La poésie est à vrai dire probablement le registre clef de cette première période, « des origines à l’époque de Nara (Ve siècle-794) », et conservera longtemps après une place de choix dans les lettres japonaises, avec des formes telles que le waka qui connaîtront des hauts et des bas tout au long de l’histoire littéraire japonaise – jusqu’à nos jours, en fait, et en dépit de bouleversements marqués. Cette place particulière ressort notamment des « anthologies impériales », à partir du Man.yôshû, ou Recueil des dix mille feuilles, qui sera régulièrement « complété » par la suite, de cette manière toute « officielle ».

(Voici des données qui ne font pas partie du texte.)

(** [data.decode('utf-8')]; [None] is UnicodeDecodeError (a stray or missing
    continuation byte, an overlong form, a surrogate, a value above
    U+10FFFF). *)
Fixpoint utf8_decode (data : list Byte.byte) : option Py.str :=
  match data with
  | [] => Some []
  | b0 :: d1 =>
      let n0 := Byte.to_N b0 in
      if (n0 <? 128)%N then option_map (cons n0) (utf8_decode d1)
      else if ((194 <=? n0) && (n0 <=? 223))%N then
        match d1 with
        | b1 :: d2 =>
            let n1 := Byte.to_N b1 in
            if is_cont n1 then
              option_map (cons (N.lor (N.shiftl (N.land n0 31) 6) (N.land n1 63)))
                         (utf8_decode d2)
            else None
        | _ => None
        end
      else if ((224 <=? n0) && (n0 <=? 239))%N then
        match d1 with
        | b1 :: b2 :: d3 =>
            let n1 := Byte.to_N b1 in
            let n2 := Byte.to_N b2 in
            let c := N.lor (N.shiftl (N.land n0 15) 12)
                       (N.lor (N.shiftl (N.land n1 63) 6) (N.land n2 63)) in
            if is_cont n1 && is_cont n2 && (2048 <=? c)%N
               && negb ((55296 <=? c) && (c <=? 57343))%N
            then option_map (cons c) (utf8_decode d3)
            else None
        | _ => None
        end
      else if ((240 <=? n0) && (n0 <=? 244))%N then
        match d1 with
        | b1 :: b2 :: b3 :: d4 =>
            let n1 := Byte.to_N b1 in
            let n2 := Byte.to_N b2 in
            let n3 := Byte.to_N b3 in
            let c := N.lor (N.shiftl (N.land n0 7) 18)
                       (N.lor (N.shiftl (N.land n1 63) 12)
                          (N.lor (N.shiftl (N.land n2 63) 6) (N.land n3 63))) in
            if is_cont n1 && is_cont n2 && is_cont n3
               && (65536 <=? c)%N && (c <? 1114112)%N
            then option_map (cons c) (utf8_decode d4)
            else None
        | _ => None
        end
      else None
  end.

End JsonCodec.

(** ** ring_manager.py *)

Module ServerInfo.

Record t := mk {
  server_id : Py.str;
  ip : Py.str;
  port : Z;
  is_leader : bool;
  is_alive : bool
}.

(** [ServerInfo.__init__] *)
Definition init (server_id ip : Py.str) (port : Z) : t :=
  mk server_id ip port false true.

(** [server.is_leader = b] *)
Definition set_is_leader (b : bool) (s : t) : t :=
  mk (server_id s) (ip s) (port s) b (is_alive s).

Definition to_dict (s : t) : message :=
  [(py "server_id", Json.Str (server_id s));
   (py "ip", Json.Str (ip s));
   (py "port", Json.Int (port s));
   (py "is_leader", Json.Bool (is_leader s))].

End ServerInfo.

Module RingManager.

(** The neighbours are references to [ServerInfo] objects that live in
    [ring_members]; a reference is modelled by the key of the object, so
    that a flag written through [ring_members] is seen through the
    neighbour as well. *)
Record t := mk {
  own_server_id : Py.str;
  ring_members : Py.dict ServerInfo.t;
  ring_order : list Py.str;
  left_neighbor : option Py.str;
  right_neighbor : option Py.str
}.

(** [RingManager.__init__] *)
Definition init (own_server_id : Py.str) : t :=
  mk own_server_id [] [] None None.

Definition with_members (self : t) (m : Py.dict ServerInfo.t) : t :=
  mk (own_server_id self) m (ring_order self)
     (left_neighbor self) (right_neighbor self).

(** [self.ring_members[self.ring_order[i]]], as a reference. *)
Definition member_at (m : Py.dict ServerInfo.t) (order : list Py.str) (i : Z)
  : option Py.str :=
  match Py.getitem order i with
  | Some id => if Py.dict_mem id m then Some id else None
  | None => None
  end.

Definition _rebuild_ring (self : t) : t :=
  let order := Py.sorted (Py.keys (ring_members self)) in
  if negb (Py.list_mem (own_server_id self) order) then
    mk (own_server_id self) (ring_members self) order None None
  else
    match Py.index (own_server_id self) order with
    | None => mk (own_server_id self) (ring_members self) order None None
    | Some own_index =>
        let ring_size := Py.len order in
        if (ring_size =? 1)%Z then
          mk (own_server_id self) (ring_members self) order None None
        else
          let left_index := ((own_index - 1) mod ring_size)%Z in
          let right_index := ((own_index + 1) mod ring_size)%Z in
          mk (own_server_id self) (ring_members self) order
             (member_at (ring_members self) order left_index)
             (member_at (ring_members self) order right_index)
    end.

Definition add_server (self : t) (server_id ip : Py.str) (port : Z)
                      (is_leader : bool) : t :=
  if Py.dict_mem server_id (ring_members self) then self
  else
    let server_info :=
      ServerInfo.set_is_leader is_leader (ServerInfo.init server_id ip port) in
    _rebuild_ring
      (with_members self (Py.dict_set server_id server_info (ring_members self))).

Definition remove_server (self : t) (server_id : Py.str) : t :=
  if negb (Py.dict_mem server_id (ring_members self)) then self
  else _rebuild_ring
         (with_members self (Py.dict_del server_id (ring_members self))).

(** [for server in self.ring_members.values(): server.is_leader = False] *)
Definition clear_flags (m : Py.dict ServerInfo.t) : Py.dict ServerInfo.t :=
  map (fun kv => (fst kv, ServerInfo.set_is_leader false (snd kv))) m.

Definition set_leader (self : t) (server_id : Py.str) : t :=
  let cleared := clear_flags (ring_members self) in
  match Py.dict_get server_id cleared with
  | Some s =>
      with_members self
        (Py.dict_set server_id (ServerInfo.set_is_leader true s) cleared)
  | None => with_members self cleared
  end.

Definition get_leader (self : t) : option ServerInfo.t :=
  find ServerInfo.is_leader (Py.values (ring_members self)).

Definition is_leader (self : t) (server_id : Py.str) : bool :=
  match Py.dict_get server_id (ring_members self) with
  | Some server => ServerInfo.is_leader server
  | None => false
  end.

(** [[self.ring_members[sid].to_dict() for sid in self.ring_order]];
    [None] is the KeyError of an id that is not a member. *)
Fixpoint topology_of (m : Py.dict ServerInfo.t) (order : list Py.str)
  : option (list Json.t) :=
  match order with
  | [] => Some []
  | sid :: order' =>
      match Py.dict_get sid m, topology_of m order' with
      | Some s, Some l => Some (Json.Dict (ServerInfo.to_dict s) :: l)
      | _, _ => None
      end
  end.

Definition get_ring_topology (self : t) : option (list Json.t) :=
  topology_of (ring_members self) (ring_order self).

Definition ring_size (self : t) : Z := Py.len (ring_members self).

Definition get_all_servers (self : t) : list ServerInfo.t :=
  Py.values (ring_members self).

Definition get_server (self : t) (server_id : Py.str) : option ServerInfo.t :=
  Py.dict_get server_id (ring_members self).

Ce qui m’amène à évoquer une question complexe et qui demeure ambiguë à mes yeux après cette lecture : le rapport à la langue et à l’écriture chinoises. La matière est sans doute trop complexe pour être utilement présentée dans un ouvrage qui ne dispose tout simplement pas du temps et de la place nécessaires pour s’y attarder, mais disons du moins que cette lecture ne m’a pas vraiment éclairé sur la question. Je me perds, surtout dans les premiers siècles bien sûr, entre les ouvrages « en chinois », « en japonais », « en chinois japonisant », « en japonais largement sinisé », etc. Des questions de degrés, le cas échéant, qui me dépassent totalement – mais sans doute, pour être un peu moins perdu dans cette affaire, faudrait-il que je me penche sur l’histoire de la langue, et non de la littérature, avec ses kana « provisoires », etc. C’est une discipline à part entière.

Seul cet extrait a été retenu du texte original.